Exploring the nuances of writing a pair-matching memory game and one-dimensional arrays in Bash.
I've always been a fan of Rudyard Kipling. He wrote some great novels and stories, mostly about British colonial-era India. Politically correct in our modern times? Not so much, but still, his books are good fun for readers and still are considered great literature of its time. His works include The Jungle Book, Captains Courageous, The Just So Stories and The Man Who Would Be King, among many others.
He also wrote a great spy novel about a young English boy who is raised as an Indian native and thence recruited by the British government as a spy. The boy's name is the title of the book: Kim. In the story, Kim is trained to have an eidetic memory with a memory game that involves being shown a tray of stones of various shapes, sizes and colors. Then it's hidden, and he has to recite as many patterns as he can recall.
For some reason, that scene has always stuck with me, and I've even tried to teach my children to be situationally aware through similar games like "Close your eyes. Now, what color was the car that just passed us?" Since most of us are terrible observers (see, for example, how conflicting eyewitness accident reports can be), it's undoubtedly good practice for general observations about life.
Although it's tempting to try to duplicate this memory game as a program, the reality is that with just a shell script, it would be difficult. Perhaps you display a random pattern of letters and digits in a grid, then clear the screen, then ask the user to enter patterns, but that's really much more of a game for a screen-oriented, graphical application—not shell scripts.

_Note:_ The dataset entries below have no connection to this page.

(* ===== verification/Utf8.v ===== *)
(** * Utf8: the multibyte conversions of multibyte/.

    The bit-packed decoder state machine of mbrtowc and mbtowc, the encoder
    wcrtomb, the UTF-16 and UTF-32 conversions, against well-formed UTF-8 of
    the Unicode standard (table 3-7). *)

From S2P Require Import Prelude.

(** ** internal.h, internal.c *)

(** [OOB(c,b)]: the upper 6 state bits, as a negative offset, bound the next byte. *)
Definition OOB (c b : Z) : bool :=
  negb (((((b ≫ 3) - 0x10) .| ((b ≫ 3) + (sgn 32 c ≫ 26))) .& Z.lnot 7) =? 0).
Definition R (a b : Z) : Z := shl32 (if a =? 0x80 then u32 (0x40 - b) else u32 (0 - a)) 23.
Definition SA : Z := 0xc2.
Definition SB : Z := 0xf4.
(** [CODEUNIT(c)]: [signed char] conversion, then [&]. *)
Definition CODEUNIT (c : Z) : Z := 0xdfff .& sgn 8 c.
Definition IS_CODEUNIT (c : Z) : bool := u32 (u32 c - 0xdf80) <? 0x80.

Definition C (x : Z) : Z := if x <? 2 then u32 (-1) else R 0x80 0xc0 .| x.
Definition D (x : Z) : Z := C (x + 16).
Definition E (x : Z) : Z :=
  (if x =? 0 then R 0xa0 0xc0 else if x =? 0xd then R 0x80 0xa0 else R 0x80 0xc0)
  .| (R 0x80 0xc0 ≫ 6) .| x.
Definition F (x : Z) : Z :=
  (if x >=? 5 then 0 else if x =? 0 then R 0x90 0xc0 else if x =? 4 then R 0x80 0x90
   else R 0x80 0xc0)
  .| (R 0x80 0xc0 ≫ 6) .| (R 0x80 0xc0 ≫ 12) .| x.
Definition bittab : list Z :=
  map C (seqZ 2 14) ++ map D (seqZ 0 16) ++ map E (seqZ 0 16) ++ map F (seqZ 0 5).
(* ===== verification/Tsearch.v ===== *)
(** * Tsearch: the AVL trees of search/ (tsearch, tfind, tdelete, twalk, tdestroy).

    Nodes are cells of a heap, pointers to pointers are slots, and a null or
    dangling dereference, or an overrun of the array of slots on the stack, is
    [None]. *)

From stdpp Require Import sorting.
From S2P Require Import Prelude.

(** ** tsearch.h *)
Record node := mkNode { key : Z; a0 : Z; a1 : Z; h : Z }.
Definition MAXH : Z := 8 * 8 * 3 / 2.

(** The caller's root pointer and the heap; a [void **] is the root or a field
    [&n->a[d]]. *)
Record mem := mkMem { root : Z; nodes : gmap Z node }.
Inductive slot := Root | Field (p : Z) (d : bool).

Definition child (n : node) (d : bool) : Z := if d then a1 n else a0 n.
Definition with_child (n : node) (d : bool) (v : Z) : node :=
  if d then mkNode (key n) (a0 n) v (h n) else mkNode (key n) v (a1 n) (h n).
Definition with_h (n : node) (v : Z) : node := mkNode (key n) (a0 n) (a1 n) v.
Definition with_key (n : node) (v : Z) : node := mkNode v (a0 n) (a1 n) (h n).

(** Loads and stores. *)
Definition get (m : mem) (p : Z) : option node := nodes m !! p.
Definition get_child (m : mem) (p : Z) (d : bool) : option Z := n ← get m p; Some (child n d).
Definition put (m : mem) (p : Z) (f : node -> node) : option mem :=
  n ← get m p; Some (mkMem (root m) (<[p := f n]> (nodes m))).
Definition set_child (m : mem) (p : Z) (d : bool) (v : Z) : option mem :=
  put m p (fun n => with_child n d v).
Definition set_h (m : mem) (p v : Z) : option mem := put m p (fun n => with_h n v).
Definition read (m : mem) (s : slot) : option Z :=
  match s with Root => Some (root m) | Field p d => get_child m p d end.
Definition write (m : mem) (s : slot) (v : Z) : option mem :=
  match s with Root => Some (mkMem v (nodes m)) | Field p d => set_child m p d v end.
Definition free (m : mem) (p : Z) : option mem :=
  _ ← get m p; Some (mkMem (root m) (delete p (nodes m))).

But, there's a simplified version of this that you can play with a deck of cards: Concentration. You've probably played it yourself at some point in your life. You place the cards face down in a grid and then flip up two at a time to try to find pairs. At the beginning, it's just random guessing, but as the game proceeds, it becomes more about your spatial memory, and by the end, good players know what just about every unflipped card is at the beginning of their turn.
Designing PAIRS
That, of course, you can duplicate as a shell script, and since it is going to be a shell script, you also can make the number of pairs variable. Let's call this game PAIRS.
As a minimum, let's go with four pairs, which should make debugging easy. Since there's no real benefit to duplicating playing card values, it's just as easy to use letters, which means a max of 26 pairs, or 52 slots. Not every value is going to produce a proper spread or grid, but if you aim for 13 per line, players then can play with anywhere from 1–4 lines of possibilities.